┌─ Records supplied
Lemma push_indent_wp lx w :
  state_ok lx -> stack_ok (indent_stack lx) (last_stack_insert_idx lx) (total_indent_width lx) ->
  1 <= w -> total_indent_width lx + w <= 63 ->
  wp (push_indent lx w) (fun lx' => state_ok lx' /\ same_token lx lx' /\ p lx' = p lx).
Proof.
  intros [Htxt _] Hs Hw Htotal. unfold push_indent.
  pose proof (stack_ok_bounds _ _ _ Hs) as Hbounds.
  assert (u8 w = w) as Eu8 by (unfold u8; rewrite Z.mod_small; lia).
  rewrite !u32_small, Eu8 by lia. unfold indent_stack_size.
  ztrue (last_stack_insert_idx lx + 1 <? 64). simpl.
  split; [|done]. split; [done|]. split; simpl; [|lia]. right.
  apply stack_ok_push; [apply stack_ok_insert; [done|lia]|apply lookup_insert_eq|done|done].
Qed.

#[local] Opaque push_indent.

Lemma pop_indent_wp lx :
  state_ok lx -> indent_dedent_delta lx < 0 ->
  wp (pop_indent lx) (fun '(w, lx') => 1 <= w <= total_indent_width lx /\ txt lx' = txt lx /\
    total_indent_width lx' = total_indent_width lx - w /\
    indent_dedent_delta lx' = indent_dedent_delta lx /\
    stack_ok (indent_stack lx') (last_stack_insert_idx lx') (total_indent_width lx') /\
    same_token lx lx').
Proof.
  intros [_ [Hs Hdelta]] Hneg. unfold pop_indent.
  destruct Hs as [[_ Htotal]|Hs]; [lia|]. pose proof (stack_ok_bounds _ _ _ Hs) as Hbounds.
  inversion Hs as [Ei Et|i total w Hs' Hw Hw1 Htotal Ei Et]; [lia|].
  apply stack_ok_bounds in Hs' as Hbounds'. unfold EMPTY_INDENT_STACK. ztrue (0 <? i + 1).
  rewrite Hw. simpl. rewrite u32_small by lia.
  replace (total + w - w) with total by lia. replace (i + 1 - 1) with i by lia.
  split_and!; try done; lia.
Qed.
└─
▶ [Work item]
Lines from the records above that hold "pose" are the ones to list.

▶ [Answer space]
  pose proof (stack_ok_bounds _ _ _ Hs) as Hbounds.
  destruct Hs as [[_ Htotal]|Hs]; [lia|]. pose proof (stack_ok_bounds _ _ _ Hs) as Hbounds.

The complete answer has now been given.